Please copy each line of the records below that includes the word "induction".

*** Opening of INFORMATION GIVEN ***

(* ===== verification/LegacyClient.v ===== *)
(** * The earlier modules of the fleet client
      (agent/crates/fleet-client/src: connection.rs, enrollment.rs, heartbeat.rs, stream.rs)

    Files of the crate that its lib.rs does not declare: the connection that is
    tried for ever, and calls that speak the JSON codec of [Wire] over tonic's
    generic client.  The network is an argument: what dialling gives, the bytes a
    server answers. *)
From Stdlib Require Import ZArith Lia.
From S2P Require Import Prelude Json JsonShape FleetServer Wire.
#[local] Open Scope string_scope.
#[local] Open Scope list_scope.
#[local] Open Scope nat_scope.

(** ** The connection (connection.rs) *)
Section connection.
Context {Channel : Type} (from_shared : string → option string) (dial : nat → result Channel string).

(** The watch channel is what was sent on it. *)
Record FleetConnection := Connection {
  channel : option Channel; endpoint : string; states : list ConnectionState }.

Definition connection_new (endpoint : string) : FleetConnection := Connection None endpoint [Disconnected].

(** The loop of [connect]: attempt [i] is what its dialling meets, [delays] the
    sleeps in seconds; an endpoint that is no URI is tried again as well. *)
Fixpoint connect_loop (fuel i : nat) (backoff : Z) (delays : list Z) (c : FleetConnection)
    : option (Channel * list Z * FleetConnection) :=
  match fuel with
  | O => None
  | S fuel =>
      let c := Connection (channel c) (endpoint c) (states c ++ [Reconnecting]) in
      let retry := connect_loop fuel (S i) (Z.min (backoff * 2) 60) (delays ++ [backoff]) c in
      match from_shared (endpoint c) with
      | Some _ => retry
      | None =>
          match dial i with
          | Ok ch => Some (ch, delays, Connection (Some ch) (endpoint c) (states c ++ [Connected]))
          | Err _ => retry
          end
      end
  end.
Definition connect (fuel : nat) (c : FleetConnection) : option (Channel * list Z * FleetConnection) :=
  connect_loop fuel 0 1 [] c.
End connection.
Arguments Connection {Channel}. Arguments channel {Channel}. Arguments endpoint {Channel}. Arguments states {Channel}.

(** ** Calls over the codec *)
Section calls.
Context `{SerdeJson} (message : string → de_error → string) (read : string → result value string).
(** [MetadataValue::try_from], and tonic's status for a reply without a message. *)
Context (metadata_value : string → result string string) (no_reply : status).

(** [Grpc::unary] with a codec: [server] gets the request's frame. *)
Definition unary {Req Resp} (codec : Codec Req Resp) (server : metadata → string → result string status)
    (md : metadata) (req : Req) : result Resp status :=
  match encoder codec req "" with
  | (Err st, _) => Err st
  | (Ok _, frame) =>
      match server md frame with
      | Err st => Err st
      | Ok reply =>
          match decoder codec reply with
          | (Ok (Some resp), _) => Ok resp
          | (Ok None, _) => Err no_reply
          | (Err st, _) => Err st
          end
      end
  end.

(** [AgentEnrollment::enroll]: no secret goes along. *)
Record EnrollmentResult := Enrolment { er_node_id : string; er_token : string; er_config : option AgentConfigPayload }.
Definition enroll (server : metadata → string → result string status) (request : RegisterRequest)
    : result EnrollmentResult status :=
  match unary (SdkCodec.JsonCodec message read s_register_request s_register_response) server [] request with
  | Ok res => Ok (Enrolment (rs_node_id res) (rs_token res) (rs_config res))
  | Err st => Err st
  end.

(** The authorization of a token, left out when it is no metadata value. *)
Definition bearer_metadata (token : string) : metadata :=
  match metadata_value ("Bearer " +:+ token) with Ok v => [("authorization", v)] | Err _ => [] end.

(** One tick of [HeartbeatManager]: the request, whose failure is only logged. *)
Definition heartbeat_tick (server : metadata → string → result string status) (token node_id : string)
    : HeartbeatRequest * result HeartbeatResponse status :=
  let req := Wire.Heartbeat node_id "healthy" 0 in
  (req, unary (JsonCodec message read s_heartbeat_request s_heartbeat_response) server (bearer_metadata token) req).

(** The task on the ticks of its interval: what was sent, tick by tick. *)
Definition heartbeats (server : nat → metadata → string → result string status) (token node_id : string) (n : nat)
    : list HeartbeatRequest :=
  (λ i, (heartbeat_tick (server i) token node_id).1) <$> List.seq 0 n.

(** [HeartbeatManager::start]: an interval of zero panics. *)
Definition heartbeat_start (server : nat → metadata → string → result string status) (token node_id : string)
    (interval_secs : Z) (n : nat) : option (list HeartbeatRequest) :=
  if (interval_secs =? 0)%Z then None else Some (heartbeats server token node_id n).

(** [EventStreamManager::start] up to its task; [open] is tonic's streaming call. *)
Definition start_stream (open : metadata → result unit status) (token : string) : result unit string :=
  match metadata_value ("Bearer " +:+ token) with
  | Err e => Err e
  | Ok v => match open [("authorization", v)] with Ok _ => Ok tt | Err st => Err (st_message st) end
  end.

(** The relay task: what [stream.message()] yields, with whether the receiver of the
    commands is gone by then; [sent] is what went into the channel. *)
Definition turn : Type := result (option ServerCommand) status * bool.
Fixpoint relay (turns : list turn) (sent : list ServerCommand) : list ServerCommand :=
  match turns with
  | (Ok (Some cmd), closed) :: turns => if (closed : bool) then sent else relay turns (sent ++ [cmd])
  | _ => sent
  end.
End calls.

(** ** Lemmas *)

Definition backoffs (n : nat) : list Z := (λ i, Z.min (2 ^ Z.of_nat i) 60) <$> List.seq 0 n.

Lemma connect_loop_fails {Channel} from_shared (dial : nat → result Channel string) n fuel i c :
  from_shared (endpoint c) = None → (∀ k, i ≤ k < i + n → is_ok (dial k) = false) →
  connect_loop from_shared dial (n + fuel) i (Z.min (2 ^ Z.of_nat i) 60) (backoffs i) c =
  connect_loop from_shared dial fuel (i + n) (Z.min (2 ^ Z.of_nat (i + n)) 60) (backoffs (i + n))
    (Connection (channel c) (endpoint c) (states c ++ replicate n Reconnecting)).
Proof.
  revert i c. induction n as [| n IH]; intros i c He Hd.
  { simpl. rewrite app_nil_r, Nat.add_0_r. by destruct c. }
  replace (S n + fuel) with (S (n + fuel)) by lia. cbn [connect_loop endpoint channel states]. rewrite He.
  pose proof (Hd i ltac:(lia)) as Hi. destruct (dial i) as [| e]; [discriminate Hi | clear Hi].
  replace (Z.min (Z.min (2 ^ Z.of_nat i) 60 * 2) 60)%Z with (Z.min (2 ^ Z.of_nat (S i)) 60)%Z.
  2: { rewrite Nat2Z.inj_succ, Z.pow_succ_r by lia. lia. }
  replace (backoffs i ++ [Z.min (2 ^ Z.of_nat i) 60])%Z with (backoffs (S i)).
  2: { unfold backoffs. by rewrite seq_S, fmap_app. }
  rewrite (IH (S i) (Connection (channel c) (endpoint c) (states c ++ [Reconnecting])) He) by (intros; apply Hd; lia).
  replace (S i + n) with (i + S n) by lia. cbn [endpoint channel states replicate].
  rewrite <-app_assoc. reflexivity.
Qed.

(** An endpoint that is no URI is tried for ever. *)
Lemma bad_endpoint_never_connects {Channel} from_shared (dial : nat → result Channel string) e fuel i b ds c :
  from_shared (endpoint c) = Some e → connect_loop from_shared dial fuel i b ds c = None.
Proof. revert i b ds c. induction fuel as [| fuel IH]; intros i b ds c He; [done |]. simpl. rewrite He. by apply IH. Qed.

(** The relay passes on what comes before the stream's end, its first error or the
    first command nobody takes, in order. *)
Fixpoint passed (turns : list turn) : list ServerCommand :=
  match turns with (Ok (Some cmd), false) :: turns => cmd :: passed turns | _ => [] end.

Lemma relay_passed turns sent : relay turns sent = sent ++ passed turns.
Proof.
  revert sent. induction turns as [| [[[cmd |] | st] closed] turns IH]; intros sent; simpl; try by rewrite app_nil_r.
  destruct closed; [by rewrite app_nil_r |]. by rewrite IH, <-app_assoc.
Qed.

(** Failures do not stop the heartbeats, which all say the same. *)
Lemma heartbeats_same `{SerdeJson} message read mv no_reply server token node_id n :
  heartbeats message read mv no_reply server token node_id n = replicate n (Wire.Heartbeat node_id "healthy" 0).
Proof.
  unfold heartbeats. generalize 0. induction n as [| n IH]; intros i; [done |]. simpl. f_equal. apply IH.
Qed.

(** ** Properties *)

(** The connection is tried until it is there, after waits of 1, 2, 4, ... and at
    most 60 seconds, and tells its watchers of every attempt and of the success. *)
Theorem connect_outcome {Channel} from_shared (dial : nat → result Channel string) n ch fuel url :
  from_shared url = None → (∀ k, k < n → is_ok (dial k) = false) → dial n = Ok ch → n < fuel →
  connect from_shared dial fuel (connection_new url) =
  Some (ch, backoffs n, Connection (Some ch) url (Disconnected :: replicate (S n) Reconnecting ++ [Connected])).
Proof.
  intros Hu Hd Hn Hf. unfold connect, connection_new. replace fuel with (n + S (fuel - n - 1)) by lia.
  pose proof (connect_loop_fails from_shared dial n (S (fuel - n - 1)) 0 (Connection None url [Disconnected]) Hu) as Hc.
  change (Z.min (2 ^ Z.of_nat 0) 60)%Z with 1%Z in Hc. change (backoffs 0) with (@nil Z) in Hc. rewrite Nat.add_0_l in Hc.
  rewrite Hc by (intros k Hk; apply Hd; lia). cbn [connect_loop endpoint channel states]. rewrite Hu, Hn.
  do 2 f_equal. f_equal. cbn [replicate app].
  change (Reconnecting :: replicate n Reconnecting ++ [Connected])
    with ((Reconnecting :: replicate n Reconnecting) ++ [Connected]). by rewrite replicate_cons_app.
Qed.

(** A server that reads the request and writes its answer with the same codec. *)
Definition answering `{SerdeJson} (message : string → de_error → string) (read : string → result value string)
    (handler : RegisterRequest → RegisterResponse) (md : metadata) (frame : string) : result string status :=
  match decode message read s_register_request frame with
  | (Ok (Some req), _) =>
      match encode s_register_response (handler req) "" with (Ok _, reply) => Ok reply | (Err st, _) => Err st end
  | (Ok None, _) => Err (internal "no request")
  | (Err st, _) => Err st
  end.

(** Enrolling with such a server gives what its handler answers this request; a
    side that cannot write its message fails the call with its status. *)
Theorem enroll_outcome `{SerdeTree} message no_reply handler request :
  fits request → fits (handler request) →
  enroll message read no_reply (answering message read handler) request =
  match encode s_register_request request "", encode s_register_response (handler request) "" with
  | (Err st, _), _ => Err st
  | _, (Err st, _) => Err st
  | _, _ => Ok (Enrolment (rs_node_id (handler request)) (rs_token (handler request)) (rs_config (handler request)))
  end.
Proof.
  intros Hq Hr. unfold enroll, unary, answering.
  destruct (sdk_codec_same message read s_register_request s_register_response request "") as [-> _].
  cbn [encoder JsonCodec].
  destruct (encode s_register_request request "") as [[u | st] frame] eqn:He; [| done].
  assert (decode message read s_register_request frame = (Ok (Some request), "")) as Hdq.
  { refine (encoded_decodes message request u frame Hq _ He). apply Nat.ltb_lt. reflexivity. }
  rewrite Hdq. destruct (encode s_register_response (handler request) "") as [[u' | st] reply] eqn:Hw; [| done].
  assert (decode message read s_register_response reply = (Ok (Some (handler request)), "")) as Hdr.
  { refine (encoded_decodes message (handler request) u' reply Hr _ Hw).
    pose proof (register_response_depth (handler request)). unfold RECURSION_LIMIT. cbn [json register_response_message]. lia. }
  destruct (sdk_codec_same message read s_register_request s_register_response request reply) as [_ ->].
  cbn [decoder JsonCodec]. by rewrite Hdr.
Qed.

*** Close of INFORMATION GIVEN ***

▶ **ANSWER TO THIS TASK**
  revert i c. induction n as [| n IH]; intros i c He Hd.
Proof. revert i b ds c. induction fuel as [| fuel IH]; intros i b ds c He; [done |]. simpl. rewrite He. by apply IH. Qed.
  revert sent. induction turns as [| [[[cmd |] | st] closed] turns IH]; intros sent; simpl; try by rewrite app_nil_r.
  unfold heartbeats. generalize 0. induction n as [| n IH]; intros i; [done |]. simpl. f_equal. apply IH.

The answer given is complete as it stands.